Engineering a sustainable future
2015 February 04, 08:41 CEST
As environmental concerns become ever more important to engineering and manufacturing companies, forward thinking organisations can use sustainability to boost profits and business performance, as well as helping their customers and the planet, says Rob Jenkinson, Director of Corporate Sustainability, SKF
In one way or another, every stage of the manufacturing process has an impact on the environment. This applies whether it’s the raw materials a business chooses to use, the energy used in production operations, or the way in which products are disposed of at the end of their useful life. Although it’s extremely challenging with current technology and global economic conditions to expect any operation to achieve 100% efficiency and net positive impact, that doesn’t mean that as manufacturers, engineers and business leaders we shouldn’t set this as a desirable goal.
Although corporate social responsibility (CSR) policies have been around in one form or another for many years, the global financial meltdown in 2008-09 caused many organisations to postpone or cancel many of their environmental initiatives. Others however maintained their focus as they realised the potential bottom line benefits that such policies can have. With the economy slowly recovering, this situation is now changing as more and more business leaders recognise that a strong, consistent and strategic CSR policy, which is embedded into the core values of an organisation, can deliver real and measurable value for each business, its stakeholders, employees and customers.
For companies such as SKF, sustainability has been a core business principle for many years. It forms a key driver for innovation, covering everything from our factory and office construction, to our production processes, use of energy and water, and in the design and delivery of our products and services.
SKF BeyondZero: A new perspective
In 2006, we implemented a new strategy for actively and quantifiably reducing our environmental impact, as well as that of our customers and suppliers. This strategy, named SKF BeyondZero, has become a critical part of our DNA, consisting of two complementary goals. The first is to reduce the negative environmental impact from our own operations and those of our suppliers. The second is to innovate and offer our customers new technologies, products and services that enable them to reduce energy use and waste.

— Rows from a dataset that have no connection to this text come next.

Lemma finals_mask_nonempty : Forall (λ m, m ≠ []) mask → Forall (λ m, m ≠ []) (rows_of_indices finals mask).
Proof.
  clear Lr Lm Lu. rewrite !Forall_forall. intros Hne m Hin. unfold rows_of_indices in Hin. apply list_elem_of_omap in Hin as (i & _ & Hi).
  apply Hne. by eapply list_elem_of_lookup_2.
Qed.

Lemma final_value p f : finals !! p = Some f →
  zip_with (λ a m, if has_true m then a else 0) relative_advantages (rows_of_indices finals mask) !! p =
  Some (session_advantage norm rewards mask uids finals f).
Proof using Lr Lm Lu.
  intros Hp. pose proof finals_lt as Hlt. assert (Hf : (f < length ts)%nat) by (by eapply Forall_lookup_1 in Hlt).
  destruct (lookup_lt_is_Some_2 rewards f ltac:(lia)) as [r Er]. destruct (lookup_lt_is_Some_2 mask f ltac:(lia)) as [m Em].
  destruct (lookup_lt_is_Some_2 uids f ltac:(lia)) as [u Eu].
  assert (R1 : rows_of_indices finals rewards !! p = Some r) by (rewrite (rows_of_indices_lookup finals rewards p f); [done|by rewrite Lr|done]).
  assert (M1 : rows_of_indices finals mask !! p = Some m) by (rewrite (rows_of_indices_lookup finals mask p f); [done|by rewrite Lm|done]).
  assert (U1 : rows_of_indices finals uids !! p = Some u) by (rewrite (rows_of_indices_lookup finals uids p f); [done|by rewrite Lu|done]).
  apply zip_with_rows. exists (final_advantage norm rewards uids finals f), m. split_and!; [|done|].
  - unfold relative_advantages. apply zip_with_rows. exists u, (rsum r).
    split_and!; [done|unfold row_scores; by rewrite list_lookup_fmap, R1|].
    unfold final_advantage, group_of_final. rewrite !nth_lookup, Er, Eu. done.
  - unfold session_advantage. by rewrite nth_lookup, Em.
Qed.

Lemma gathered_scores locs :
  Forall2 (λ t p, ∃ f t', finals !! p = Some f ∧ ts !! f = Some t' ∧ t'.1 = t.1) ts locs →
  ∃ scores,
    mapM (λ l, of_option (IndexError "index out of range")
      (zip_with (λ a m, if has_true m then a else 0) relative_advantages (rows_of_indices finals mask) !! l)) locs = Ok scores ∧
    Forall2 (λ t s, ∃ f t', f ∈ finals ∧ ts !! f = Some t' ∧ t'.1 = t.1 ∧ s = session_advantage norm rewards mask uids finals f) ts scores.
Proof using Lr Lm Lu.
  pose proof final_value as Hval.
  generalize ts at 2 4. induction 1 as [|t p ts0 locs0 (f & t' & Hp & Ht' & E) _ (scores & IH1 & IH2)]; [by exists []|].
  exists (session_advantage norm rewards mask uids finals f :: scores). split.
  - cbn [mapM]. rewrite (Hval p f Hp). cbn [of_option mbind result_bind]. by rewrite IH1.
  - constructor; [|done]. exists f, t'. split_and!; [by eapply list_elem_of_lookup_2|done..].
Qed.
End outputs.

(** The loop's result: the rows get the advantages of their sessions' final rows. *)
Lemma multi_trajectory_scores registry multinomial (d : step_batch) (ts : list (string * N * N))
    (rewards : tensor R) (mask : tensor bool) (uids : list string) gamma lam norm config :
  token_level_rewards d = Some rewards → s_response_mask d = Some mask → uid d = Some uids →
  length rewards = length ts → length mask = length ts → length uids = length ts → Forall (λ m, m ≠ []) mask →
  ∃ scores,
    compute_advantage_for_multi_trajectories registry multinomial d (trajectory_key <$> ts) "grpo" gamma lam norm config =
      Ok (set_advantages d (spread_mask scores mask) (spread_mask scores mask)) ∧
    Forall2 (λ t s, ∃ f t', f ∈ finals ts ∧ ts !! f = Some t' ∧ t'.1 = t.1 ∧
                            s = session_advantage norm rewards mask uids (finals ts) f) ts scores.
Proof.
  intros Hr Hm Hu Lr Lm Lu Hne. destruct (local_indices ts) as (locs & Hlocs & Hloc).
  destruct (finals_grpo ts norm rewards mask uids Lr Lm Lu) as [Ladv Hgrpo].
  destruct (gathered_scores ts norm rewards mask uids Lr Lm Lu locs Hloc) as (scores & Hscores & Hsc).
  exists scores. split; [|done].
  unfold compute_advantage_for_multi_trajectories. rewrite bool_decide_eq_true_2 by done. cbn [negb].
  rewrite parse_keys. cbn [mbind result_bind]. fold (finals ts). rewrite Hlocs. cbn [mbind result_bind].
  unfold compute_advantage, select_rows. cbn [s_response_mask token_level_rewards uid]. rewrite Hr, Hm, Hu.
  cbn [fmap option_fmap option_map s_response_mask token_level_rewards uid column of_option mbind result_bind].
  rewrite (bool_decide_eq_false_2 ("grpo"%string = "gae"%string)) by done. rewrite bool_decide_eq_true_2 by done.
  cbn [mbind result_bind]. rewrite Hgrpo. cbn [mbind result_bind s_response_mask s_advantages set_advantages column of_option].
  rewrite (first_entries _ _ Ladv (finals_mask_nonempty ts mask Hne)). cbn [mbind result_bind]. rewrite Hscores. done.
Qed.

Over the years, as a result of applied research and development in the area of environmental life cycle management, we have acquired a much broader understanding of the environmental performance of our activities, products and solutions. We have learnt about the environmental impact our activities have at the different stages of the value chain; everything from the raw materials selected, how these are utilised and processed, the energy used by SKF products when used in customers’ applications and what happens to the products after the end of life.This has made us realise that environmental impacts can be reduced in every stage of the value chain and that the greatest potential is found in the use phase – the way in which our products and solutions perform in each customer’s application.
In practice, we have been taking significant steps over a number of years to improve our own manufacturing operations. All new factories and logistics centres, wherever they are in the world are built to the latest LEED building standards and the ISO 50001 Energy Management Standard. We have also been working with our key suppliers to help them meet similar levels of environmental responsibility and to reduce the level of energy used in, for example, the energy intensive steel manufacturing process.
In logistics we have been working with our transport partners to reduce the environmental impact of shipping. This includes contractual fuel consumption limitations for road logistics service providers, the decreased use of air freight, a high truck fill rate and involvement in the Clean Shipping programme.
The impact of these initiatives have been considerable. Between 2006 and 2013, when our global sales grew by 20%, we reduced our energy requirements by 13% and our total greenhouse gas emissions, particularly carbon dioxide emissions, from our own operations by a similar figure.
Product lifecycle management
A key component of the SKF BeyondZero concept is management of the life cycle of a product, from initial development to final disposal. Various studies have shown that many products have the greatest environmental impact during their use in customer applications; in terms of total life cycle carbon emissions, this can be as much as 75%.
SKF products that fall within our SKF BeyondZero portfolio, which is growing fast, have to meet tough criteria to ensure that they deliver real environmental benefits to each customer, without affecting product performance, quality or reliability in service. These criteria fall into two categories:
- Designed for environment: the product or solution has to provide environmental benefits in its own right through some inherent characteristics, such as low friction or weight saving
- Applied for environment: the product or solution must demonstrably help to improve the environmental performance of the customer application in which it is used
The increasingly rapid move towards smart factories, where intelligent devices such as SKF Insight bearings, are used in sophisticated control and automation networks, will inevitably have a major impact on sustainability in the manufacturing sector. In the short term, the ability to smartify production operations will reduce energy and water use, and extend machine life to reduce scrap or waste still further. Longer term, the acquired data and experiences from running smart systems will help companies develop a new generation of manufacturing tools and processes, and may also impact the design and construction of both premises and production lines. In each case there will be the opportunity to re-engineer existing systems to meet the challenges of ever better sustainability in an increasingly tough and competitive global environment.